Brief:
Wherever the string "past" appears in the entries below, return the line that holds it.

Available data:
(* ===== verification/Streams.v ===== *)
(** * Event streams

    [crates/agentd/src/runtime/streams.rs]: events appended to a named stream
    of the durable store, kept in order under create-only keys, trimmed by
    retention.  The fields an event takes on from a run or a span ([carries],
    [traceparent], [tracestate]) are an argument. *)

From S2P Require Export Durable Text.

Module Streams.

Definition HEAD_PROBES : nat := 1024.

(** [subject_matches]: exact, or a prefix and a star. *)
Definition strip_star (p : string) : option string :=
  match rev (chars p) with
  | c :: l => if decide (c = "*"%char) then Some (text (rev l)) else None
  | [] => None
  end.
Definition subject_matches (pattern subject : string) : bool :=
  match strip_star pattern with
  | Some prefix => starts_with prefix subject
  | None => bool_decide (pattern = subject)
  end.

(** [{stream}/e{seq:020}]. *)
Definition pad20 (n : Z) : list char := replicate (20 - length (decimal n)) "0"%char ++ decimal n.
Definition stream_key (stream : string) (seq : Z) : string := stream +:+ "/e" +:+ text (pad20 seq).

(** ** Settings *)

(** A declared stream: its retention, the age in milliseconds. *)
Record StreamCfg := mkStreamCfg { cfg_max_events : option Z; cfg_max_age : option Z }.
Definition max_events (c : StreamCfg) : Z := default 10000%Z (cfg_max_events c).
Definition max_age_ms (c : StreamCfg) : option Z := cfg_max_age c.

Inductive Refusal : Type :=
  | Undeclared (stream : string)
  | Pressure (cause : string)
  | StoreFailed (e : StoreError)
  | Recovering (from to : Z)
  | HeadNotSaved (e : StoreError).
Inductive AppendError : Type :=
  | TooLarge_ (e : StoreError)
  | Refused (why : Refusal).

(** What the runtime holds of it: the store, the declared streams, what
    pressure refuses new work with, and whether consumers are to be woken. *)
Record Producer (S : Type) := mkProducer {
  p_durable : Durable S;
  p_streams : gmap string StreamCfg;
  p_pressure : option string;
  stream_dirty : bool;
}.
Arguments mkProducer {S}.
Arguments p_durable {S}.
Arguments p_streams {S}.
Arguments p_pressure {S}.
Arguments stream_dirty {S}.

Section producer.
Context {S : Type} `{Store S} `{Clock} `{JsonLen}.
Implicit Types (p : Producer S).

Abbreviation prodM := (stM (Producer S) AppendError).

Definition set_durable (d : Durable S) p : Producer S :=
  mkProducer d (p_streams p) (p_pressure p) (stream_dirty p).
Definition wake p : Producer S := mkProducer (p_durable p) (p_streams p) (p_pressure p) true.
Definition on_durable {A} (f : StoreError -> AppendError) (m : stM (Durable S) StoreError A) : prodM A :=
  fun p => let '(d, r) := m (p_durable p) in (set_durable d p, map_err f r).

Definition append_error (e : StoreError) : AppendError :=
  match e with TooLarge _ _ _ => TooLarge_ e | _ => Refused (StoreFailed e) end.

(** The manifest's meta of a stream: none yet, nothing written, the first to
    come is 1. *)
Definition meta_of (stream : string) (d : Durable S) : StreamMeta :=
  let m := default (mkStreamMeta 0 0) (m_streams (d_manifest d) !! stream) in
  if (stream_first m =? 0)%Z then mkStreamMeta (stream_seq m) 1 else m.

Definition insert_stream (stream : string) (meta : StreamMeta) (m : Manifest) : Manifest :=
  mkManifest (m_generation m) (m_created m) (m_updated m) (m_entities m) (m_starts m)
    (<[stream := meta]> (m_streams m)) (m_breakers m) (m_budget m) (m_lifecycle m)
    (m_config_digest m) (m_retired m).
Definition put_meta (stream : string) (meta : StreamMeta) : stM (Durable S) StoreError unit :=
  manifest_update (insert_stream stream meta).

Definition event_value (stream subject : string) (correlation : option string) (data : Value)
    (id source : string) (extra : list (string * Value)) (seq ts : Z) : Value :=
  jobj ([("id", VStr id); ("stream", VStr stream); ("subject", VStr subject); ("seq", ju64 seq);
         ("ts", ju64 ts); ("source", VStr source); ("correlation", to_value correlation); ("data", data)]
    ++ extra).

(** The create-only write, past the keys already taken: the number written,
    or, out of probes, the last one found taken. *)
Fixpoint probe (left : nat) (stream : string) (event : Z -> Z -> Value) (seq : Z) :
    stM (Durable S) StoreError (Z * bool) :=
  ts ← now_ms;
  created ← create Event (stream_key stream seq) (event seq ts);
  match created with
  | Some _ => mret (seq, true)
  | None =>
      match left with
      | O => mret (seq, false)
      | Datatypes.S l => probe l stream event (u64_add seq 1)
      end
  end.

(** [let _ = self.durable.delete(..)]. *)
Definition drop_event (stream : string) (seq : Z) : stM (Durable S) StoreError unit :=
  _ ← attempt (delete_entity Event (stream_key stream seq)); mret tt.

(** [while seq - first + 1 > max_events]. *)
Fixpoint trim_count (fuel : nat) (stream : string) (seq max first : Z) : stM (Durable S) StoreError Z :=
  match fuel with
  | O => mret first
  | Datatypes.S f =>
      if (max <? u64_wrap (seq - first + 1))%Z then
        _ ← drop_event stream first; trim_count f stream seq max (u64_add first 1)
      else mret first
  end.

Definition expired (cutoff : Z) (old : result StoreError (option Envelope)) : bool :=
  match old with
  | Ok (Some e) =>
      match get "ts" (env_state e) ≫= as_u64 with Some ts => (ts <? cutoff)%Z | None => false end
  | _ => false
  end.

Fixpoint trim_age (budget : nat) (stream : string) (seq cutoff first : Z) : stM (Durable S) StoreError Z :=
  match budget with
  | O => mret first
  | Datatypes.S b =>
      if (first <? seq)%Z then
        old ← attempt (get_entity Event (stream_key stream first));
        if expired cutoff old then
          _ ← drop_event stream first; trim_age b stream seq cutoff (u64_add first 1)
        else mret first
      else mret first
  end.

Definition retain (cfg : StreamCfg) (stream : string) (seq first : Z) : stM (Durable S) StoreError Z :=
  first ← trim_count (Z.to_nat (seq - first + 1)) stream seq (max_events cfg) first;
  match max_age_ms cfg with
  | Some age => now ← now_ms; trim_age 8 stream seq (u64_sat_sub now age) first
  | None => mret first
  end.

Definition append (stream subject : string) (correlation : option string) (data : Value)
    (id source : string) (extra : list (string * Value)) : prodM Z :=
  cfg ← gets (fun p => p_streams p !! stream);
  match cfg with
  | None => throw (Refused (Undeclared stream))
  | Some cfg =>
      shed ← gets p_pressure;
      match shed with
      | Some cause => throw (Refused (Pressure cause))
      | None =>
          meta ← gets (fun p => meta_of stream (p_durable p));
          let head := stream_seq meta in
          found ← on_durable append_error
                    (probe (HEAD_PROBES - 1) stream
                       (event_value stream subject correlation data id source extra) (u64_add head 1));
          let '(seq, written) := found in
          if (written : bool) then
            first ← on_durable append_error (retain cfg stream seq (stream_first meta));
            _ ← on_durable append_error (put_meta stream (mkStreamMeta seq first));
            _ ← modify wake;
            mret seq
          else
            _ ← on_durable append_error (put_meta stream (mkStreamMeta seq (stream_first meta)));
            _ ← modify wake;
            throw (Refused (Recovering (u64_add head 1) seq))
      end
  end.

(** [append_event_acked]: the head is saved before the producer is answered. *)
Definition append_acked (stream subject : string) (correlation : option string) (data : Value)
    (id source : string) (extra : list (string * Value)) : prodM Z :=
  seq ← append stream subject correlation data id source extra;
  _ ← on_durable (fun e => Refused (HeadNotSaved e)) (flush true);
  mret seq.
End producer.
End Streams.
Lemma take_spec key raw span now w b into :
  at_ w key b -> target b = Some into -> numbered (dur w) -> on_error (d_policy (dur w)) = Halt -> unsized ->
  forall n, ample (Datatypes.S n) (into_stream into) (dur w) ->
  let '(w', t) := events_take key raw (span raw) now w in
  exists b', at_ w' key b' /\ same_binding b b' /\ r_max_value_bytes w' = r_max_value_bytes w /\
    grown (into_stream into) (r_producer w) (r_producer w') /\ ample n (into_stream into) (dur w') /\
    match t with
    | Appended => exists e, e_raw e = raw /\ seen_contains (e_key e) (b_seen b) = false /\
        b_seen b' = (seen_insert (e_key e) now (b_seen b)).1 /\ d_manifest_dirty (dur w') = true /\
        stream_seq (meta_of (into_stream into) (dur w)) < e_seq e /\
        stream_seq (meta_of (into_stream into) (dur w')) = e_seq e /\
        (keeps_one (into_stream into) (r_producer w) -> stream_first (meta_of (into_stream into) (dur w')) <= e_seq e) /\
        (exists ev, written w key b into span e ev /\ kept_at (dur w') (into_stream into) (e_seq e) ev) /\
        forall st s ev, is_u64 s -> holds (dur w') st s ev -> holds (dur w) st s ev \/
          st = into_stream into /\ s = e_seq e /\ written w key b into span e ev
    | TakenRefused _ => b_seen b' = b_seen b /\
        forall st s ev, is_u64 s -> holds (dur w') st s ev -> holds (dur w) st s ev \/
          st = into_stream into /\ exists e, e_raw e = raw /\ e_seq e = s /\
            seen_contains (e_key e) (b_seen b) = false /\ written w key b into span e ev
    | Duplicate => w' = w /\ exists id eid data ok, judged w key b raw = Append id eid data ok /\
        seen_contains (seen_key eid) (b_seen b) = true
    | TakenRejected c => b_seen b' = b_seen b /\ nothing_new (dur w) (dur w') /\
        ((exists x, judged w key b raw = Rejected c x) \/ oversized w key b into span raw)
    | Rate => b_seen b' = b_seen b /\ nothing_new (dur w) (dur w')
    end.
Proof.
  intros Hb Ht Hnum Hh Hun n Hn. unfold events_take. rewrite Hb, Ht.
  assert (exists b', at_ w key b' /\ same_binding b b' /\ r_max_value_bytes w = r_max_value_bytes w /\
      grown (into_stream into) (r_producer w) (r_producer w) /\ ample n (into_stream into) (dur w) /\
      b_seen b' = b_seen b) as Hsame.
  { exists b. split_and!; [done|done|done|apply grown_refl|eapply ample_le, Hn; lia|done]. }
  destruct (judged w key b raw) as [id eid data ok|cause e] eqn:Ej.
  2: { destruct Hsame as (b' & ? & ? & ? & ? & ? & ?). exists b'. split_and!; try done; [by intros ?|left; by eexists]. }
  destruct (seen_contains (seen_key eid) (b_seen b)) eqn:Es.
  { destruct Hsame as (b' & ? & ? & ? & ? & ? & ?). exists b'. split_and!; try done. by exists id, eid, data, ok. }
  destruct (dry b); [destruct Hsame as (b' & ? & ? & ? & ? & ? & ?); exists b'; split_and!; try done; by intros ?|].
  set (w1 := if bool_decide (Instruction ∈ b_owners b) then _ else w).
  assert (r_producer w1 = r_producer w /\ r_bindings w1 = r_bindings w /\ r_max_value_bytes w1 = r_max_value_bytes w)
    as (Ep & Eb & Em) by (unfold w1; by case_bool_decide). clearbody w1. rewrite Ep.
  pose proof (stream_append_spec (into_stream into) (into_subject into) None data id (source (b_server b)) (span raw)
    (r_producer w) Hnum (ample_room _ _ _ Hn)) as Ha.
  pose proof (append_adds (into_stream into) (into_subject into) None data id (source (b_server b)) (span raw)
    (r_producer w) Hun Hnum (ample_room _ _ _ Hn)) as Hadd. cbv zeta in Ha, Hadd.
  destruct (append _ _ _ _ _ _ _ (r_producer w)) as [p1 r] eqn:Eap. destruct Ha as [Hk Hr]. destruct Hadd as [Hadd Hbig].
  pose proof (kept_grown _ _ _ _ Hk) as Hg. pose proof (ample_kept n _ _ _ _ Hk Hn) as Han.
  assert (forall seq ts ev, ev = event_of into (b_server b) id data (span raw) seq ts ->
    written w key b into span (mkLogged seq raw (seen_key eid)) ev) as Hwr
    by (intros seq ts ev ->; by exists id, eid, data, ok, ts).
  destruct r as [seq|[e|why]].
  - destruct Hr as (Hlt & Hseq & Hd & _ & Hone & Hev). exists (spent ok (noted now eid b)).
    cbn [update with_bindings with_producer r_bindings r_producer r_max_value_bytes]. rewrite Eb.
    split_and!; [by rewrite lookup_alter_eq, Hb|apply spent_same|done|done|done|].
    exists (mkLogged seq raw (seen_key eid)). cbn [e_seq e_raw e_key]. rewrite spent_seen.
    split_and!; [done|done|done|done|done|done|done| |].
    + assert (is_u64 seq) as Hu.
      { destruct Hn as (_ & ? & ?). destruct Hk as [_ _ _ _ _ (? & _) _ _]. unfold is_u64 in *. lia. }
      destruct Hev as [|[Htr|(ts & Hts)]]; [congruence|exists (event_of into (b_server b) id data (span raw) seq 0)|eexists];
        (split; [by eapply Hwr|]); (split; [done|]); (split; [lia|]); [by right|by left; apply Hts].
    + intros st s ev Hus [|(-> & _ & (ts & ->) & ->)]%Hadd; [by left|right|done]. split_and!; [done|done|by eapply Hwr].
  - exists b. cbn. rewrite Eb. split_and!; try done.
    + intros st s ev Hus [|(_ & _ & _ & [])]%Hadd; done.
    + right. destruct Hbig as (m & ts & cap & ? & ? & ?). by exists id, eid, data, ok, m, ts, cap.
  - exists b. cbn. rewrite Eb. split_and!; try done.
    intros st s ev Hus [|(-> & _ & (ts & ->) & _)]%Hadd; [by left|right|done]. split; [done|].
    exists (mkLogged s raw (seen_key eid)). split_and!; [done|done|done|by eapply Hwr].
Qed.
(** ** A page *)

(** What a page put in the stream: occurrences of it, under rising numbers past
    the head, and each in its place. *)
Record page_log w key b into span (raws : list Value) (log : list Logged) d : Prop := {
  pl_order : StronglySorted Z.lt (stream_seq (meta_of (into_stream into) (dur w)) :: (e_seq <$> log));
  pl_kept : forall e, e ∈ log -> e_raw e ∈ raws /\
    exists ev, written w key b into span e ev /\ kept_at d (into_stream into) (e_seq e) ev;
}.
(** ** A payment *)

(** The two looks at one entry find the same parts. *)
Lemma parts_agree p step v spent spent' unders unders' c c' e e' f f' a a' y y' m m' :
  parts p step v spent unders c e f a y m -> parts p step v spent' unders' c' e' f' a' y' m' ->
  e = e' /\ a = a' /\ y = y' /\ ch_amount c = ch_amount c'.
Proof.
  intros [He _ Ham Hf Ha _ Hy _ _ _ _] [He' _ Ham' Hf' Ha' _ Hy' _ _ _ _].
  rewrite He in He'. injection He' as <-. rewrite Hf in Hf'. injection Hf' as Hn <-.
  rewrite <- Hn, Ha in Ha'. injection Ha' as <-. rewrite Hy in Hy'. injection Hy' as <-.
  rewrite Ham in Ham'. by injection Ham' as <-.
Qed.

(** An entry within the caps of what the ledger counts keeps them. *)
Lemma caps_added a c now am pay_to rec l l' :
  Pay.records l !! Pay.id rec = None -> Pay.records l' = <[Pay.id rec := rec]> (Pay.records l) ->
  Pay.atomic rec = am -> 0 < am ->
  (let s := Pay.spent (as_name a) (call_run c) pay_to now l in
    Pay.s_run s + am <= Z.min (as_per_run a) u128_max /\
    Pay.s_day s + am <= Z.min (as_per_day a) u128_max /\
    Pay.s_payee s + am <= Z.min (as_per_payee a) u128_max) ->
  caps_kept a (call_run c) pay_to now l'.
Proof.
  intros Hn Hr Ham Hpos Hs. rewrite spent_exact in Hs. cbn [Pay.s_run Pay.s_day Pay.s_payee] in Hs.
  pose proof (sum_of_added (in_run (as_name a) (call_run c) now) rec l l' Hn Hr) as Hrun.
  pose proof (sum_of_added (in_day (as_name a) now) rec l l' Hn Hr) as Hday.
  pose proof (sum_of_added (to_payee (as_name a) pay_to now) rec l l' Hn Hr) as Hto.
  unfold caps_kept. unfold sum_of, in_run, to_payee, in_day, counts_for in *. lia.
Qed.

Lemma chosen_parts p step v spent unders c :
  choose p step [v] spent unders = Ok c -> exists e f a y m, parts p step v spent unders c e f a y m.
Proof.
  unfold choose. cbn [choose_from]. destruct (one _ _ _ _ _ _) as [c'|why] eqn:E; [|done].
  intros Ec. injection Ec as <-. by apply one_parts in E as [_ E].
Qed.

(** The choice that is put on record is within what the ledger counts now. *)
Lemma second_look p step c accepts l0 now0 unders0 chosen unders covered now l choice :
  choose p step accepts (ledger_spent c now0 l0) unders0 = Ok chosen ->
  held_again step c = true \/ (l0 = l /\ now0 = now) ->
  (if held_again step c then
     match choose p step [ch_entry chosen] (ledger_spent c now l) unders with
     | Err passed => Err (NotAllowed passed)
     | Ok again => if (covered (renewed chosen again) : bool) then Ok (renewed chosen again)
                   else Err (AskAgain (renewed chosen again))
     end
   else Ok chosen) = Ok choice ->
  exists c' e a y unders', payable p step (ledger_spent c now l) unders' e c' a y /\
    ch_amount choice = ch_amount c' /\ ch_asset choice = as_name a /\ ch_pay_to choice = py_address y.
Proof.
  intros Hc Hheld Hsec. unfold choose in Hc.
  pose proof (choose_from_spec p step 0 accepts (ledger_spent c now0 l0) unders0 []) as Hs. rewrite Hc in Hs.
  destruct Hs as (pre & v & post & _ & _ & Ho). apply one_parts in Ho as (_ & e & f & a & y & m & Hp).
  pose proof (pt_kept _ _ _ _ _ _ _ _ _ _ _ Hp) as (Hv & Has & _ & _ & Hto & _ & _).
  destruct (held_again step c).
  - destruct (choose p step [ch_entry chosen] _ _) as [again|] eqn:Ea; [|done].
    destruct (covered _); [|done]. injection Hsec as <-. rewrite Hv in Ea.
    apply chosen_parts in Ea as (e' & f' & a' & y' & m' & Hp').
    destruct (parts_agree _ _ _ _ _ _ _ _ _ _ _ _ _ _ _ _ _ _ _ Hp Hp') as (<- & <- & <- & Ham).
    exists again, e, a, y, unders. by split; [eapply parts_payable|].
  - injection Hsec as <-. destruct Hheld as [|[-> ->]]; [done|].
    exists chosen, e, a, y, unders0. by split; [eapply parts_payable|].
Qed.
Definition firing_who (sid : string) st : result Code Who :=
  if decide (sid = HANDED_ON_SID) then Err NoDelegation
  else match dg_firings st !! sid with
  | None => Err Revoked
  | Some (f, p) =>
      match who_of p st with
      | None => Err NoDelegation
      | Some w => Ok (mkWho (wh_id w) (wh_typed w) (wh_role w) (wh_labels w) (wh_kind w) (wh_session w) (wh_proof w) (Some f))
      end
  end.

(** The template allows its [via], and the grant keeps the consent to the
    definition it runs. *)
Definition firing_allowed (f : Firing) (g : Grant) (t : Template) : result Code unit :=
  if negb (allows_unattended t (fi_via f)) then Err DelegationNotPermitted
  else match Vault.unattended g !! fi_workflow f with
  | Some d => if decide (d = fi_digest f) then Ok tt else Err UnattendedSuspended
  | None => Err UnattendedSuspended
  end.

(** *** Who *)

Definition book_of (sid : string) st : option SessionInfo := dg_book st ≫= book_session sid.
Definition session_live (sid : string) st : bool :=
  if starts_with UNATTENDED_SID_PREFIX sid then firing_live sid st else bool_decide (is_Some (book_of sid st)).

(** A session's principal, as it is now. *)
Definition session_who (sid : string) (s : SessionInfo) st : result Code Who :=
  match se_inbound s with
  | Some ib =>
      if decide (se_role s = User) then
        let t := se_typed s in
        let iss := default (issuer t) (dg_equivalents st !! issuer t) in
        Ok (mkWho (se_principal s) (mkRef (source t) iss (tenant t) (stable_id t) None) User (in_labels ib)
              (KInbound (in_issuer ib) (in_client ib) (in_expired ib)) (Some sid) None None)
      else Err PrincipalNotDelegable
  | None =>
      match source (se_typed s) with
      | Oidc => Ok (mkWho (display (se_typed s)) (se_typed s) User ∅ KOidc (Some sid) (se_proof s) None)
      | Device => Ok (mkWho (display (se_typed s)) (se_typed s) (se_role s) ∅ (KDevice (stable_id (se_typed s)))
                        (Some sid) (se_proof s) None)
      | _ => Err NoDelegation
      end
  end.

Definition who (a : Acting) st : result Code Who :=
  match ac_session a with
  | Some sid =>
      if starts_with UNATTENDED_SID_PREFIX sid then firing_who sid st
      else match book_of sid st with
      | None => Err Revoked
      | Some s =>
          if match ac_principal a with Some p => negb (bool_decide (p = se_principal s)) | None => false end
          then Err Revoked else session_who sid s st
      end
  | None =>
      match ac_principal a ≫= (fun p => person p st) with
      | None => Err NoDelegation
      | Some p =>
          Ok (mkWho (pe_id p) (pe_typed p) (pe_role p) (pe_labels p) (KPerson (pe_fingerprint p) (pe_iss p) (pe_sub p))
                None None None)
      end
  end.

The completed task:
(** The create-only write, past the keys already taken: the number written,
(** What a page put in the stream: occurrences of it, under rising numbers past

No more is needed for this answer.